内的酸化ストレスに惹起される角膜内皮細胞減少の分子機構解明と予防

研究課題

研究課題/領域番号 20K18360
研究機関東海大学

研究代表者

尾内 宏美  東海大学, 医学部, 講師 (00580135)

研究期間 (年度) 2020-04-01 – 2023-03-31
キーワード内的酸化ストレス / リポファジー / 角膜内皮細胞
研究実績の概要

我々はこれまでにミトコンドリア電子伝達系からスーパーオキサイド(O2・-)を過剰発生させるモデル動物(Tet-mev-1マウス)をもちいて、内的酸化ストレスに伴う角膜内皮細胞の減少を明らかにしてきた。しかし、その分子機序は不明であるため、本研究では内的酸化ストレスに伴う角膜内皮細胞減少の分子機序を明らかにすることを目的とし検討した。
昨年度までは、角膜内皮細胞のin vitro培養系を確立し、細胞レベルでの角膜内皮細胞の障害解析を行ってきた。細胞培養日数が経つにつれ、角膜内皮細胞が膨潤化し、さらに脂肪滴様の蓄積変化が認められた。
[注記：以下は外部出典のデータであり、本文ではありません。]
(* ===== verification/_CoqProject ===== *)
-Q . S2P
Prelude.v
GoStd.v
GoFloat.v
Regex.v
Errors.v
Utf8.v
GoJson.v
JsonDecode.v
Paths.v
FileStore.v
Selector.v
ApiTypes.v
GoHeap.v
DeepCopy.v
Scheme.v
Steps.v
Validate.v
Rules.v
RuleFiles.v
Configuration.v
Cluster.v
PhysicalMeasurement.v
PhysicalMeasurementController.v
DataCenterResourceController.v
Sha256.v
Snmp.v
MeasurementDeviceJob.v
MeasurementDeviceController.v
DeviceLife.v
Guard.v
ObjectSystem.v
Caches.v
Threads.v
System.v
MeasurementThread.v
Turns.v
Settling.v
ResourceSystem.v
ResourceSettling.v
ResourceThread.v
DeviceSystem.v
DeviceThread.v
SharedVolume.v
WholeSystem.v
Interleaving.v
Webapp.v
WebappServer.v
Operator.v
Simulation.v
StressTest.v
StressTestResources.v
Observability.v
PostMortem.v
昨年度の研究結果から、脂肪滴を選択的に分解するオートファジー(リポファジー:脂肪分解)の異常に伴う脂肪滴の出現(脂質の異常蓄積)が角膜内皮細胞の老化や細胞死誘導による細胞数の減少を引き起こしているのではないかと仮説し、今年度は角膜内皮の脂肪滴の出現を抑制するリポファジーの分子機構解明を中心に検討した。
角膜内皮の脂肪滴の出現を抑制するリポファジーの分子機構解明を検討するために、LC3(細胞質の可溶性タンパク質)抗体をもちいた免疫細胞染色と Westernblot、ならびにLipi-Green染色(生細胞内染色)を併用し、オートファゴソームと脂肪滴の局在化を確認し、リポファジーの有無を検証した。
LC3およびLipigreenによる免疫細胞染色では、若齢マウスでTet-mev-1マウスで標準マウスと比しLipigreenおよびLC3-IIが上昇しておりリポファジーが亢進していたが、老齢マウスでは逆に野生株と比しLC3-IIが減少していた。(老齢マウスのLC3-IIの定量およびLipigreenによる免疫組織染色は実験中)

現在までの達成度 (区分)
現在までの達成度 (区分)

3: やや遅れている

理由

酸化ストレスモデルマウス(Tet-mev-1マウス)の細胞培養の確立、若齢、高齢マウスにおけるin vitroでのオートファジーの解析まで行えており順調であるが、有力となった因子を標的にした薬剤をin vitroで実際に投与するところまでを昨年度中に行っておきたかったため、進捗状況としてはやや遅れを生じている。

今後の研究の推進方策

上記の研究結果から、内的酸化ストレスに伴うリポファジーの異常による細胞死が、角膜の老化現象の一つである角膜内皮細胞減少の分子機構の起点である可能性が示唆されている。
現在、角膜内皮細胞減少に伴う水疱性角膜症に対する治療には、TGF-β シグナルが活性化し、小胞体ストレスを生じさせ細胞死を引き起こすことが報告されているFuchs角膜内皮ジストロフィー患者でもちいられているRhoキナーゼ阻害剤の点眼が検討されている(文献:Okumura N et al.)。上記実験結果より有力となった因子を標的にした薬剤を実際に投与し、角膜内皮細胞減少を抑制できるか確認する。有力候補薬剤としてビタミンEやリスベラトロールといった微量栄養素を検討している。

次年度使用額が生じた理由

上記研究結果を海外学会で発表、参加する予定でいたが、COVID-19の影響で海外学会に参加することができなくなり、年度内完了が困難となった。
今年度の未使用残金は429,619円で、R4年度では、R3年度で行えなかった海外学会での発表を行う予定であるため、学会旅費等に使用予定。さらにマウス管理料、論文投稿料にも使用予定である。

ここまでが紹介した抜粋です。